Railway station in Johannesburg, South Africa

Rosebank is a metro station on the Gautrain rapid transit system in Rosebank, Johannesburg, Gauteng. It opened for passenger services on 2 August 2011 as part of the second phase of the Gautrain project.

==Location==
Rosebank station is located in the eponymous suburb, in the northwestern section of the City of Johannesburg, near the intersection of Oxford Road and Jellicoe Avenue. Unlike its northern neighbor, Sandton, Rosebank is a smaller, albeit equally affluent, business district in the city, characterized by low-density expensive real estate with elements of mixed-use, but lacking in basic infrastructure.
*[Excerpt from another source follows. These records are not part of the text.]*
Lemma search_spec fuel events st :
  inv lvl0 start goal None st → variant lvl0 st < fuel →
  ∃ o st', search fuel events start goal st = Some (o, st')
           ∧ post lvl0 start goal o st'
           ∧ (no_exit events → o ≠ Exited).
Proof.
  revert events st. induction fuel as [|fuel IH]; intros events st I Hv; [lia|].
  simpl. destruct (get (openNodes st)) as [[[[p k] cur] q']|] eqn:Hget.
  2:{ exists NotFound, st. split; [done|]. split; [|done].
      split; [done|]. by apply get_None. }
  destruct (handle_events (default [] (head events)) (visualize st))
    as [vis|] eqn:Hev.
  2:{ exists Exited, st. split; [done|]. split; [done|].
      intros Hne. by apply no_exit_head with (vis := visualize st) in Hne. }
  destruct (pop_mid vis st _ q' I Hget) as [M1 V1].
  unfold entry_node in M1, V1. simpl in M1, V1.
  set (st1 := pop_step vis q' cur st) in *.
  destruct (bool_decide (cur = goal)) eqn:Hg.
  - apply bool_decide_eq_true in Hg. subst cur.
    destruct M1 as (I1 & Hc1 & kc & Hkc).
    destruct (inv_bound _ _ _ _ _ I1 goal kc Hkc) as [_ Hb].
    pose proof (discovered_le lvl0 (gScore st1)) as Hd.
    destruct (reconstruct_path_walk (came_from st) (gScore st)) with
      (fuel := walk_fuel (update_node set_goal goal (level st)))
      (cur := goal) (k := kc)
      (lvl := update_node set_goal goal (level st)) (fr := frames st)
      as (walk & Hrec & Hw & Hlen).
    { intros n q Hq. destruct (inv_came _ _ _ _ _ I1 n q Hq)
        as (gn & gp & ? & ? & ? & _). eauto. }
    { done. }
    { unfold walk_fuel. rewrite cells_update_node.
      rewrite (inv_cells _ _ _ _ _ I). simpl in Hb, Hd. lia. }
    rewrite Hrec. eexists _, _. split; [done|]. split; [|done].
    exists st1, walk. simpl.
    split; [exact (conj I1 (conj Hc1 (ex_intro _ kc Hkc)))|].
    split; [done|]. split; [|done].
    eapply (walk_ends (came_from st1) (gScore st1)); eauto.
    + intros n q Hq. destruct (inv_came _ _ _ _ _ I1 n q Hq)
        as (gn & gp & ? & ? & ? & _). eauto.
    + apply (inv_disc _ _ _ _ _ I1).
  - unfold expand.
    assert (Hn : node_neighbors (level st1) cur = node_neighbors lvl0 cur).
    { destruct M1 as (I1 & _). apply (inv_nbrs _ _ _ _ _ I1). }
    rewrite Hn.
    destruct (expand_list cur (node_neighbors lvl0 cur) st1 M1)
      as (M2 & V2 & F2 & _); [done|].
    destruct (close_inv cur _ M2) as [I4 V4];
      [by apply bool_decide_eq_false in Hg|done|].
    destruct (IH (tail events) _ I4) as (o & st' & Hs & Hp & Hx); [lia|].
    exists o, st'. split; [done|]. split; [done|].
    intros Hne. by apply Hx, no_exit_tail.
Qed.
(** C8. The test takes the first capture of the leftmost match of the
    expression, fourteen digits, as the expiration.  The second capture,
    the inception, is not looked at: with any other fourteen digits in its
    place the match, the expiration and the result of the test are what
    they were.  When the test is not skipped it passes exactly when now is
    earlier than the date built from the expiration, and that date is the
    calendar date and time the digits spell (year, month, day, hour, minute,
    second), taken as it stands for a date of the zone of the host: the
    time value is the one of that date at UTC less the offset of the host,
    so on a host at UTC it is the UTC date, and elsewhere nothing in the
    test makes up for the offset.  This is for an expiration whose year is
    past 99 and whose month is one of the twelve, on a host whose offset is
    at most a day. *)
Theorem expiry_check_reads_expiration_only
    TEST_DOMAIN (a inc inc' b : list ascii) m now :
  regex_match (a ++ inc ++ b) = Some m ->
  length a = (index m + 14 + gap1 (spans m))%nat ->
  length inc = 14%nat -> length inc' = 14%nat ->
  Forall is_digit inc -> Forall is_digit inc' ->
  let expiration := timestamp (capture1 m) in
  let spelled := utc_reading expiration in
  let expires := spelled - LocalTZA spelled in
  (capture1 m = slice (index m) (index m + 14) (a ++ inc ++ b) /\
   length (capture1 m) = 14%nat /\ Forall is_digit (capture1 m)) /\
  capture2 m = inc /\
  (exists m', regex_match (a ++ inc' ++ b) = Some m' /\
              capture2 m' = inc' /\ capture1 m' = capture1 m) /\
  signatures_valid_test LocalTZA TEST_DOMAIN (string_of_list_ascii (a ++ inc' ++ b)) now
  = signatures_valid_test LocalTZA TEST_DOMAIN (string_of_list_ascii (a ++ inc ++ b)) now /\
  (TEST_DOMAIN <> "example.com" -> includes RRSIG (a ++ inc ++ b) = true ->
   (forall t, Z.abs (LocalTZA t) <= msPerDay) ->
   100 <= year expiration -> 1 <= month expiration <= 12 ->
   expDate LocalTZA (capture1 m) = Some expires /\
   signatures_valid_test LocalTZA TEST_DOMAIN (string_of_list_ascii (a ++ inc ++ b)) now
   = (if now <? expires then Passed else Failed) /\
   signatures_valid_test LocalTZA TEST_DOMAIN (string_of_list_ascii (a ++ inc' ++ b)) now
   = (if now <? expires then Passed else Failed)).
Proof.
  intros Hm Ha Hinc Hinc' Hd Hd' expiration spelled expires.
  destruct (regex_match_Some _ _ Hm) as (Hexec & Hc1 & Hc2).
  destruct (capture1_digits _ _ Hm) as [Hlen Hdigits].
  assert (Hrel : Forall2 same_class (a ++ inc ++ b) (a ++ inc' ++ b)).
  { apply same_class_replace; [lia|done|done]. }
  assert (Hc2' : capture2 m = inc).
  { rewrite Hc2, <- Ha, <- Hinc. apply slice_middle. }
  assert (Hc1' : capture1 m = slice (index m) (index m + 14) a).
  { rewrite Hc1. apply slice_app_l. lia. }
  assert (Hm' : regex_match (a ++ inc' ++ b)
                = Some {| index := index m; spans := spans m;
                          capture1 := capture1 m; capture2 := inc';
                          capture3 := slice (index m + 14 + gap1 (spans m) + 14
                                             + gap2 (spans m))
                                        (index m + 14 + gap1 (spans m) + 14
                                         + gap2 (spans m) + tagLength (spans m))
                                        (a ++ inc' ++ b) |}).
  { unfold regex_match. rewrite <- (same_class_kinds _ _ Hrel), Hexec.
    f_equal. f_equal.
    - rewrite Hc1'. apply slice_app_l. lia.
    - rewrite <- Ha, <- Hinc'. apply slice_middle. }
  assert (Hsame :
    signatures_valid_test LocalTZA TEST_DOMAIN (string_of_list_ascii (a ++ inc' ++ b)) now
    = signatures_valid_test LocalTZA TEST_DOMAIN (string_of_list_ascii (a ++ inc ++ b)) now).
  { unfold signatures_valid_test. rewrite !list_ascii_of_string_of_list_ascii.
    fold RRSIG. rewrite <- (includes_same_class RRSIG _ _ RRSIG_no_digit Hrel).
    by rewrite Hm, Hm'. }
  split; [done|]. split; [done|]. split; [eauto|]. split; [done|].
  intros Hdom Hincl Hzone Hyear Hmonth.
  pose proof (expDate_reading (capture1 m) Hlen Hdigits Hzone Hyear Hmonth) as Hexp.
  fold expiration in Hexp. fold spelled in Hexp. fold expires in Hexp.
  assert (Htest :
    signatures_valid_test LocalTZA TEST_DOMAIN (string_of_list_ascii (a ++ inc ++ b)) now
    = (if now <? expires then Passed else Failed)).
  { unfold signatures_valid_test.
    rewrite list_ascii_of_string_of_list_ascii. fold RRSIG. rewrite Hincl, Hm.
    rewrite (proj2 (String.eqb_neq _ _) Hdom).
    lazy beta iota zeta delta [negb]. rewrite Hexp. reflexivity. }
  split; [done|]. split; [done|]. by rewrite Hsame.
Qed.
===Transit-oriented development===
As with other Gautrain stations, Rosebank is being used as a tool to promote transit-oriented development within the area. To do this, planners created a road-related masterplan to create a road hierarchy within the study area, in doing so creating a pedestrian grid while reducing traffic within the core. Zoning regulations were changed so as to create a dense core, with building heights restricted further as the distance from the station increases. The intersection of the Oxford Road corridor, specifically near Jellicoe Avenue, has a maximum allowance of twenty stories, while the southern section of the corridor is restricted to fifteen. The western section of the study area has a ten-story height restriction, while outlying areas are capped at three.

==Station layout==
One of three underground stations in the Gautrain system, Rosebank station has two side platforms with two tracks.

==Services==
Rosebank is served by trains on the North–South line, running northbound to Pretoria and Hatfield and southbound to Park Station in the Johannesburg central business district.